◆ **Task**:
In the entries below, every line with the string "list" is to be reported.

Records from a dataset:
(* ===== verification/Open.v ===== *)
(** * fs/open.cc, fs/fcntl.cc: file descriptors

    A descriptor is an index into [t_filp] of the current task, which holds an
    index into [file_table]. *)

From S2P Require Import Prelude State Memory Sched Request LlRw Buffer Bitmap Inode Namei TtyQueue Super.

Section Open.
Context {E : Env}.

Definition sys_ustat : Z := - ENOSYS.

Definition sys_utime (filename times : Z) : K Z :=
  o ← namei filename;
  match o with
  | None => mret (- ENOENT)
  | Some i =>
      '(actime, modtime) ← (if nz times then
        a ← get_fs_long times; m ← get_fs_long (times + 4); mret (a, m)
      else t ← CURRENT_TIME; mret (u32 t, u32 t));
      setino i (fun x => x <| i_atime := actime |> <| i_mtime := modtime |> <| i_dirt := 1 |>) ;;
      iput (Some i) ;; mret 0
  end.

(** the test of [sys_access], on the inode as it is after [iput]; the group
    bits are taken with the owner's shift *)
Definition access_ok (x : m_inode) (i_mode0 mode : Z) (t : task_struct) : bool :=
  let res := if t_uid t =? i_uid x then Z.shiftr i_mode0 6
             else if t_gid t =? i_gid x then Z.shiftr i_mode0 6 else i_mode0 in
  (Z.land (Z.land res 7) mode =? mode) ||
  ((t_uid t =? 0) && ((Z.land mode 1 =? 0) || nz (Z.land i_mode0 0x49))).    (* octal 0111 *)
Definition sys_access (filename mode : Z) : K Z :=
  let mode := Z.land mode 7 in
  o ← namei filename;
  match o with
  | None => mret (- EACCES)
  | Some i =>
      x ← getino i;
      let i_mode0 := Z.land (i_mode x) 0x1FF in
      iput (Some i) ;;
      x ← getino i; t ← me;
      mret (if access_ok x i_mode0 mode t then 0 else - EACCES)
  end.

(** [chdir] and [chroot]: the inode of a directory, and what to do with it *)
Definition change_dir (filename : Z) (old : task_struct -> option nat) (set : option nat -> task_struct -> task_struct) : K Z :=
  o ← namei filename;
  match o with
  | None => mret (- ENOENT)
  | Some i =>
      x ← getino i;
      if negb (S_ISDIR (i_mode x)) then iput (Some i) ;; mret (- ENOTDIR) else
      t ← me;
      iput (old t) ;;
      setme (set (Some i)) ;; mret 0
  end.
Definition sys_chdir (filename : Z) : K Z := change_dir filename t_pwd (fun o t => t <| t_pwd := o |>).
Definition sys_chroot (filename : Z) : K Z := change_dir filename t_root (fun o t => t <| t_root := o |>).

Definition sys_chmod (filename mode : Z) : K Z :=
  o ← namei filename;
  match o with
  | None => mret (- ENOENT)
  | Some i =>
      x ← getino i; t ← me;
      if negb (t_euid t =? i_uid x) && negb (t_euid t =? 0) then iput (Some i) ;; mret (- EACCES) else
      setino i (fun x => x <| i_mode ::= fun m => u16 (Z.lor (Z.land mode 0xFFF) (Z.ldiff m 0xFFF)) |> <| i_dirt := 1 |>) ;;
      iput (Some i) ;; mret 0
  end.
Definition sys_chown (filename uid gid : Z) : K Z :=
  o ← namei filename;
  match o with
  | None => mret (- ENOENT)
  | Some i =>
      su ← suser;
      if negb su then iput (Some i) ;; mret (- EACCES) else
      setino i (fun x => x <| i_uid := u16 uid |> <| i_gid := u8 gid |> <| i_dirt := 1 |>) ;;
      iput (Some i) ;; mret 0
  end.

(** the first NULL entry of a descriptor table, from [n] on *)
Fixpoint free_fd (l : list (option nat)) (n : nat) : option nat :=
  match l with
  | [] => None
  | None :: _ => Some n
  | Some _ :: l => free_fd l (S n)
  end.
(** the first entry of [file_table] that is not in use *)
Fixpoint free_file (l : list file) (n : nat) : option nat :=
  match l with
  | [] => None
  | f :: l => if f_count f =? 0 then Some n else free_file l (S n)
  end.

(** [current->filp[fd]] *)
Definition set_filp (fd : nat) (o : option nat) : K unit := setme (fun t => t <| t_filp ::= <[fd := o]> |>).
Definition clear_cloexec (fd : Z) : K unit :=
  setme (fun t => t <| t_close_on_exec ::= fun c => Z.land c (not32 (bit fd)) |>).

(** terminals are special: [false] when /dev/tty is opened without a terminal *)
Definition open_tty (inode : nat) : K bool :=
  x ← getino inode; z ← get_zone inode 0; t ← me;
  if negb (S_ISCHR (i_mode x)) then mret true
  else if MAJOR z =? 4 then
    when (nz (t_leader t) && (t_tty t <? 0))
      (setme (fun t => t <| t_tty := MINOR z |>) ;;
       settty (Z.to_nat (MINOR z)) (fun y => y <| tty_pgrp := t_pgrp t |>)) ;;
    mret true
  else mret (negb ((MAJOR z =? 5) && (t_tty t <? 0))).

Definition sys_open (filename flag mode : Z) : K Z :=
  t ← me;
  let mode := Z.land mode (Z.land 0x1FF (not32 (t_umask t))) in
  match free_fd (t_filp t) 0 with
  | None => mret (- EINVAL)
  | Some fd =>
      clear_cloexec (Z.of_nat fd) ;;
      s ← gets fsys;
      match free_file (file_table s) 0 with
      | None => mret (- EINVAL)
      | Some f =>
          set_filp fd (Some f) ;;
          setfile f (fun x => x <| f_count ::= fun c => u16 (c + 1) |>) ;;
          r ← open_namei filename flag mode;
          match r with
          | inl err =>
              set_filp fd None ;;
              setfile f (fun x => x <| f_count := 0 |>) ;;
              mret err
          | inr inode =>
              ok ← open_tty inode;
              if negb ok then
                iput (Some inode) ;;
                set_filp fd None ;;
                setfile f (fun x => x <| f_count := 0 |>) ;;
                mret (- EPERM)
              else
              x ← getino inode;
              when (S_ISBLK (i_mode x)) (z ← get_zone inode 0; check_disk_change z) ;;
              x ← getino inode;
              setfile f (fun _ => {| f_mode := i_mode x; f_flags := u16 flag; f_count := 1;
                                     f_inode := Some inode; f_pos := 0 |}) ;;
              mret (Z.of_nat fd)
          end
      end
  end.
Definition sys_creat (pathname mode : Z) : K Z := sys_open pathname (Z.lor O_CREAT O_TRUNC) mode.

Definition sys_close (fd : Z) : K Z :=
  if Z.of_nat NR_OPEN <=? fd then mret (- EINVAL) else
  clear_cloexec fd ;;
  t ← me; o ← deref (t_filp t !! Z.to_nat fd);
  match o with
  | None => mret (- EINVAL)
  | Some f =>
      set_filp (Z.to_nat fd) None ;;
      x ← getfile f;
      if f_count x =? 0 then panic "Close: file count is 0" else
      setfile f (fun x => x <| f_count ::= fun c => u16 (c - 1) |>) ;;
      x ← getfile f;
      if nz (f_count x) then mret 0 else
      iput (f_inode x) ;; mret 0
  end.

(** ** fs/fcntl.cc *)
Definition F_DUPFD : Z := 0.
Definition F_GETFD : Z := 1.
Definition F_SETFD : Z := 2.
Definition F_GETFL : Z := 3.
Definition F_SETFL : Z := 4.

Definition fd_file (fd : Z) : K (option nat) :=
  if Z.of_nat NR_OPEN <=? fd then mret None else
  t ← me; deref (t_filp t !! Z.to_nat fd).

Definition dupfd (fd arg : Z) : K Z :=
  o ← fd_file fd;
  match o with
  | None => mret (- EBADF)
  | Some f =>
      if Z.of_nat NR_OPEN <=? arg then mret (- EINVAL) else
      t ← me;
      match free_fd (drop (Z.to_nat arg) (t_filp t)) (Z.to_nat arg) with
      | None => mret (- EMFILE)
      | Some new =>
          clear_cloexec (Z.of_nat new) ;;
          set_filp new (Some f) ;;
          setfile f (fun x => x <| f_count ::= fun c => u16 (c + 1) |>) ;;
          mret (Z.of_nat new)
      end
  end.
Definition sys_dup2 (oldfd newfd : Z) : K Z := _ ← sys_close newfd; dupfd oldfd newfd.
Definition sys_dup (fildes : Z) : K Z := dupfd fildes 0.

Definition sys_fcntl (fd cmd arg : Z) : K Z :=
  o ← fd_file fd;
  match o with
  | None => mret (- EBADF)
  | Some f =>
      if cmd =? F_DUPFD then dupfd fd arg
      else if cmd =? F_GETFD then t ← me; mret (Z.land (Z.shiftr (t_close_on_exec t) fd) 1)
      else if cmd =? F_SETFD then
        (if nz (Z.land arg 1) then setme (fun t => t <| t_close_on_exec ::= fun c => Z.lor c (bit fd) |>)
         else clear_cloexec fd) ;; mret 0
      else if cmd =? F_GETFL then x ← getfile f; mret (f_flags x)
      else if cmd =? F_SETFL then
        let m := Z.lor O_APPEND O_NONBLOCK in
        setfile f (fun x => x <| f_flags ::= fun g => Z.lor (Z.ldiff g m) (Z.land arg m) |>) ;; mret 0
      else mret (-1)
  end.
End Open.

◆ **Worked solution**:
Fixpoint free_fd (l : list (option nat)) (n : nat) : option nat :=
Fixpoint free_file (l : list file) (n : nat) : option nat :=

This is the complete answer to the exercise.